##### RECORDS FOR THE EXERCISE #####

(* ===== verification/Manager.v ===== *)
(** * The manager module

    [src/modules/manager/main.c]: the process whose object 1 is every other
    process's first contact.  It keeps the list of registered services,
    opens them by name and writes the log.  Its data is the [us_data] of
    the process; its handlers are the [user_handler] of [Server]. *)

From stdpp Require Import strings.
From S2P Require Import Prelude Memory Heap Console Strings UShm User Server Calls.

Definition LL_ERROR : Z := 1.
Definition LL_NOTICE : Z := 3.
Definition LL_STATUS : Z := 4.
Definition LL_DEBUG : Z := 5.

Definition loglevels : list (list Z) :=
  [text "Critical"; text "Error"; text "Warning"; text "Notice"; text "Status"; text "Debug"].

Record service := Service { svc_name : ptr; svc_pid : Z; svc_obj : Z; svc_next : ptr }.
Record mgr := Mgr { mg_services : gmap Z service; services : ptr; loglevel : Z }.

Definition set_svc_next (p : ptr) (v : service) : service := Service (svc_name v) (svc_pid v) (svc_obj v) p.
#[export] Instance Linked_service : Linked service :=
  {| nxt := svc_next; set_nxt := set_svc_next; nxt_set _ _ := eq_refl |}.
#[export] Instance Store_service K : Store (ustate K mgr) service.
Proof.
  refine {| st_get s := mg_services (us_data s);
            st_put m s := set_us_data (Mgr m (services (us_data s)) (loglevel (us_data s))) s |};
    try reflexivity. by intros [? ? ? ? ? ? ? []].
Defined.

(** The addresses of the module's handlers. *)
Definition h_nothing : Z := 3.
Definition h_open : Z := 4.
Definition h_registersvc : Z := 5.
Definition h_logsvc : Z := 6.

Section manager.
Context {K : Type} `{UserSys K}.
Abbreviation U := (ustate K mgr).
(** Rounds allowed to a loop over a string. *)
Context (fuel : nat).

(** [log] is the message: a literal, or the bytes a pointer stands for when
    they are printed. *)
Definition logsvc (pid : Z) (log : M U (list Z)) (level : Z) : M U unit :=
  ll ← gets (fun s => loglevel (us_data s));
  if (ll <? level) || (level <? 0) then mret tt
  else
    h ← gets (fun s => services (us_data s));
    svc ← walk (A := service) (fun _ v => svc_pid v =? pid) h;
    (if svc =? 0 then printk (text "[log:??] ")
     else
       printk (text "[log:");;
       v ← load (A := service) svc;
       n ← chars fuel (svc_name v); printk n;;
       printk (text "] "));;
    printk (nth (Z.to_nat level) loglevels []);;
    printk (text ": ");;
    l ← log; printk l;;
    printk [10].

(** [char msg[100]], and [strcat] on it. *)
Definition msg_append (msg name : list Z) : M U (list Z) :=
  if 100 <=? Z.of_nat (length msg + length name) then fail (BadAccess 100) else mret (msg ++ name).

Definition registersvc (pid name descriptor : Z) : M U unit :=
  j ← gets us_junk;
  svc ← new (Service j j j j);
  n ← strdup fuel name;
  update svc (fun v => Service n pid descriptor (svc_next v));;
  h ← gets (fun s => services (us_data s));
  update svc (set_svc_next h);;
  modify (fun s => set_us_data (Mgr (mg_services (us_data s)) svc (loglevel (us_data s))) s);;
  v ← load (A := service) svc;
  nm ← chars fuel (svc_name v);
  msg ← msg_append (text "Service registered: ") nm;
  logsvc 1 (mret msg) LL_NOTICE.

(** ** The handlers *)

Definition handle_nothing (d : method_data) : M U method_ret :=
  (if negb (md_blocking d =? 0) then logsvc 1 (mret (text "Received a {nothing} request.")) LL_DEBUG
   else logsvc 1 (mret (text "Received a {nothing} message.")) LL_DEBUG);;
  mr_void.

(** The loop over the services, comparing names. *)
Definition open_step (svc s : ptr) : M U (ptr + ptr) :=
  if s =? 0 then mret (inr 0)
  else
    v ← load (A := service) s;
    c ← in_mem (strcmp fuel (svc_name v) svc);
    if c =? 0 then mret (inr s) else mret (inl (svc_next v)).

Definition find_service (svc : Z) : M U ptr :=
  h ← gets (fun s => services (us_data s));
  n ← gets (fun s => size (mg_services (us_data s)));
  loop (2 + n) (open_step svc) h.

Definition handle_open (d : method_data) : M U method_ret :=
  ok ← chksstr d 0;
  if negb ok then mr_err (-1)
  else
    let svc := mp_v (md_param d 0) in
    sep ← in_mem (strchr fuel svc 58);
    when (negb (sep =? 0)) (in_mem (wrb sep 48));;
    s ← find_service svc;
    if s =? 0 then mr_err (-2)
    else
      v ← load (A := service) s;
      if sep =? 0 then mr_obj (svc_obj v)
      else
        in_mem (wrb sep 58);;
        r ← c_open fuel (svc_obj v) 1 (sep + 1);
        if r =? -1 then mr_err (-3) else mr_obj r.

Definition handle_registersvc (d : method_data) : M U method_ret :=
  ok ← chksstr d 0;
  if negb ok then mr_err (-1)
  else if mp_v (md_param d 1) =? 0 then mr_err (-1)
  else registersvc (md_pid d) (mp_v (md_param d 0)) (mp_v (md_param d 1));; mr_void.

#####

*EXERCISE GOAL*. Give back the complete material verbatim.

*RESPONSE TO THIS TASK*.
(* ===== verification/Manager.v ===== *)
(** * The manager module

    [src/modules/manager/main.c]: the process whose object 1 is every other
    process's first contact.  It keeps the list of registered services,
    opens them by name and writes the log.  Its data is the [us_data] of
    the process; its handlers are the [user_handler] of [Server]. *)

From stdpp Require Import strings.
From S2P Require Import Prelude Memory Heap Console Strings UShm User Server Calls.

Definition LL_ERROR : Z := 1.
Definition LL_NOTICE : Z := 3.
Definition LL_STATUS : Z := 4.
Definition LL_DEBUG : Z := 5.

Definition loglevels : list (list Z) :=
  [text "Critical"; text "Error"; text "Warning"; text "Notice"; text "Status"; text "Debug"].

Record service := Service { svc_name : ptr; svc_pid : Z; svc_obj : Z; svc_next : ptr }.
Record mgr := Mgr { mg_services : gmap Z service; services : ptr; loglevel : Z }.

Definition set_svc_next (p : ptr) (v : service) : service := Service (svc_name v) (svc_pid v) (svc_obj v) p.
#[export] Instance Linked_service : Linked service :=
  {| nxt := svc_next; set_nxt := set_svc_next; nxt_set _ _ := eq_refl |}.
#[export] Instance Store_service K : Store (ustate K mgr) service.
Proof.
  refine {| st_get s := mg_services (us_data s);
            st_put m s := set_us_data (Mgr m (services (us_data s)) (loglevel (us_data s))) s |};
    try reflexivity. by intros [? ? ? ? ? ? ? []].
Defined.

(** The addresses of the module's handlers. *)
Definition h_nothing : Z := 3.
Definition h_open : Z := 4.
Definition h_registersvc : Z := 5.
Definition h_logsvc : Z := 6.

Section manager.
Context {K : Type} `{UserSys K}.
Abbreviation U := (ustate K mgr).
(** Rounds allowed to a loop over a string. *)
Context (fuel : nat).

(** [log] is the message: a literal, or the bytes a pointer stands for when
    they are printed. *)
Definition logsvc (pid : Z) (log : M U (list Z)) (level : Z) : M U unit :=
  ll ← gets (fun s => loglevel (us_data s));
  if (ll <? level) || (level <? 0) then mret tt
  else
    h ← gets (fun s => services (us_data s));
    svc ← walk (A := service) (fun _ v => svc_pid v =? pid) h;
    (if svc =? 0 then printk (text "[log:??] ")
     else
       printk (text "[log:");;
       v ← load (A := service) svc;
       n ← chars fuel (svc_name v); printk n;;
       printk (text "] "));;
    printk (nth (Z.to_nat level) loglevels []);;
    printk (text ": ");;
    l ← log; printk l;;
    printk [10].

(** [char msg[100]], and [strcat] on it. *)
Definition msg_append (msg name : list Z) : M U (list Z) :=
  if 100 <=? Z.of_nat (length msg + length name) then fail (BadAccess 100) else mret (msg ++ name).

Definition registersvc (pid name descriptor : Z) : M U unit :=
  j ← gets us_junk;
  svc ← new (Service j j j j);
  n ← strdup fuel name;
  update svc (fun v => Service n pid descriptor (svc_next v));;
  h ← gets (fun s => services (us_data s));
  update svc (set_svc_next h);;
  modify (fun s => set_us_data (Mgr (mg_services (us_data s)) svc (loglevel (us_data s))) s);;
  v ← load (A := service) svc;
  nm ← chars fuel (svc_name v);
  msg ← msg_append (text "Service registered: ") nm;
  logsvc 1 (mret msg) LL_NOTICE.

(** ** The handlers *)

Definition handle_nothing (d : method_data) : M U method_ret :=
  (if negb (md_blocking d =? 0) then logsvc 1 (mret (text "Received a {nothing} request.")) LL_DEBUG
   else logsvc 1 (mret (text "Received a {nothing} message.")) LL_DEBUG);;
  mr_void.

(** The loop over the services, comparing names. *)
Definition open_step (svc s : ptr) : M U (ptr + ptr) :=
  if s =? 0 then mret (inr 0)
  else
    v ← load (A := service) s;
    c ← in_mem (strcmp fuel (svc_name v) svc);
    if c =? 0 then mret (inr s) else mret (inl (svc_next v)).

Definition find_service (svc : Z) : M U ptr :=
  h ← gets (fun s => services (us_data s));
  n ← gets (fun s => size (mg_services (us_data s)));
  loop (2 + n) (open_step svc) h.

Definition handle_open (d : method_data) : M U method_ret :=
  ok ← chksstr d 0;
  if negb ok then mr_err (-1)
  else
    let svc := mp_v (md_param d 0) in
    sep ← in_mem (strchr fuel svc 58);
    when (negb (sep =? 0)) (in_mem (wrb sep 48));;
    s ← find_service svc;
    if s =? 0 then mr_err (-2)
    else
      v ← load (A := service) s;
      if sep =? 0 then mr_obj (svc_obj v)
      else
        in_mem (wrb sep 58);;
        r ← c_open fuel (svc_obj v) 1 (sep + 1);
        if r =? -1 then mr_err (-3) else mr_obj r.

Definition handle_registersvc (d : method_data) : M U method_ret :=
  ok ← chksstr d 0;
  if negb ok then mr_err (-1)
  else if mp_v (md_param d 1) =? 0 then mr_err (-1)
  else registersvc (md_pid d) (mp_v (md_param d 0)) (mp_v (md_param d 1));; mr_void.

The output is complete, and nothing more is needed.